◆ **Task details**: Two lines below mark the span: the one containing "Local Open Scope Z_scope." and the one containing "(seq 0 (Z.to_nat". Set down both, plus every line between, exactly as they stand, and nothing else.

◆ **Data excerpts**:
(** * Batched, resumable distance-matrix computation (bike_station_distances.py)

    A shallow embedding of the matrix engine of the repository:

    - [src/src/bike_station_distances.py], class
      [BikeStationDistanceCalculator] (progress file, resumption):
      module [Resumable] below;
    - the same file's module-level [calculate_distances(stations)]
      (NaN-filled matrix, no progress file): module [Windowed];
    - [src/bike_station_distances.py], the earlier class without a
      progress file: module [Basic].

    Integers are [Z]; Python's [range] is written out with its length
    formula; the remote service is an oracle indexed by the pair of index
    windows whose coordinates are sent (the station table is fixed during
    a run, so the coordinates are a function of the window); the progress
    file and the observable actions (remote call, save, sleep) live in an
    explicit world that is threaded through the loops. *)

From Stdlib Require Import ZArith List Bool Lia.
Import ListNotations.
Local Open Scope Z_scope.

(** ** Exceptions the modelled code can raise *)

Inductive exn : Type :=
| ValueError        (* range() arg 3 must not be zero *)
| KeyError          (* progress['processed_batches'] / progress['distances'] *)
| IndexError        (* batch[0] / batch[1] on a short list *)
| JSONDecodeError   (* json.load on text that is not JSON *)
| OSError.          (* open() on a file that cannot be read *)

(** ** Python's [range(start, stop, step)] *)

(** Number of items, as CPython computes it. *)
Definition range_len (start stop step : Z) : Z :=
  if 0 <? step then
    if start <? stop then (stop - start - 1) / step + 1 else 0
  else
    if stop <? start then (start - stop - 1) / (- step) + 1 else 0.

Definition py_range (start stop step : Z) : exn + list Z :=
  if step =? 0 then inl ValueError
  else inr (map (fun k => start + Z.of_nat k * step)
                (seq 0 (Z.to_nat (range_len start stop step)))).

(** ** Index windows and the batch-building step *)

(** A window is the pair [[start, end]] appended to [indices]; it stands
    for the half-open range [start .. end-1]. *)
Definition window : Type := (Z * Z)%type.

Definition win_len (w : window) : Z := snd w - fst w.

Definition in_window (w : window) (i : Z) : bool :=
  (fst w <=? i) && (i <? snd w).

(** Body of [for i in range(...): indices.append([prev, i]); prev = i],
    on the pair (indices, prev). *)
Definition batch_step (st : list window * Z) (i : Z) : list window * Z :=
  (fst st ++ [(snd st, i)], i).

(** Lines 112-118 of the class method (57-63 in the earlier file):
<<
    indices = []
    prev = 0
    for i in range(batch_size, n_stations, batch_size):
        indices.append([prev, i])
        prev = i
    indices.append([prev, n_stations])
>> *)
Definition create_batches (batch_size n_stations : Z) : exn + list window :=
  match py_range batch_size n_stations batch_size with
  | inl e => inl e
  | inr cuts =>
      let st := fold_left batch_step cuts ([], 0) in
      inr (fst st ++ [(snd st, n_stations)])
  end.

(** The windows the module-level function walks through:
<<
    for i in range(0, n_stations, WINDOW_SIZE):
        i_end = min(i + WINDOW_SIZE, n_stations)
>> *)
Definition WINDOW_SIZE : Z := 80.

Definition stride_windows (size n_stations : Z) : exn + list window :=
  match py_range 0 n_stations size with
  | inl e => inl e
  | inr starts => inr (map (fun i => (i, Z.min (i + size) n_stations)) starts)
  end.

◆ **Answer space**:
Local Open Scope Z_scope.

(** ** Exceptions the modelled code can raise *)

Inductive exn : Type :=
| ValueError        (* range() arg 3 must not be zero *)
| KeyError          (* progress['processed_batches'] / progress['distances'] *)
| IndexError        (* batch[0] / batch[1] on a short list *)
| JSONDecodeError   (* json.load on text that is not JSON *)
| OSError.          (* open() on a file that cannot be read *)

(** ** Python's [range(start, stop, step)] *)

(** Number of items, as CPython computes it. *)
Definition range_len (start stop step : Z) : Z :=
  if 0 <? step then
    if start <? stop then (stop - start - 1) / step + 1 else 0
  else
    if stop <? start then (start - stop - 1) / (- step) + 1 else 0.

Definition py_range (start stop step : Z) : exn + list Z :=
  if step =? 0 then inl ValueError
  else inr (map (fun k => start + Z.of_nat k * step)
                (seq 0 (Z.to_nat (range_len start stop step)))).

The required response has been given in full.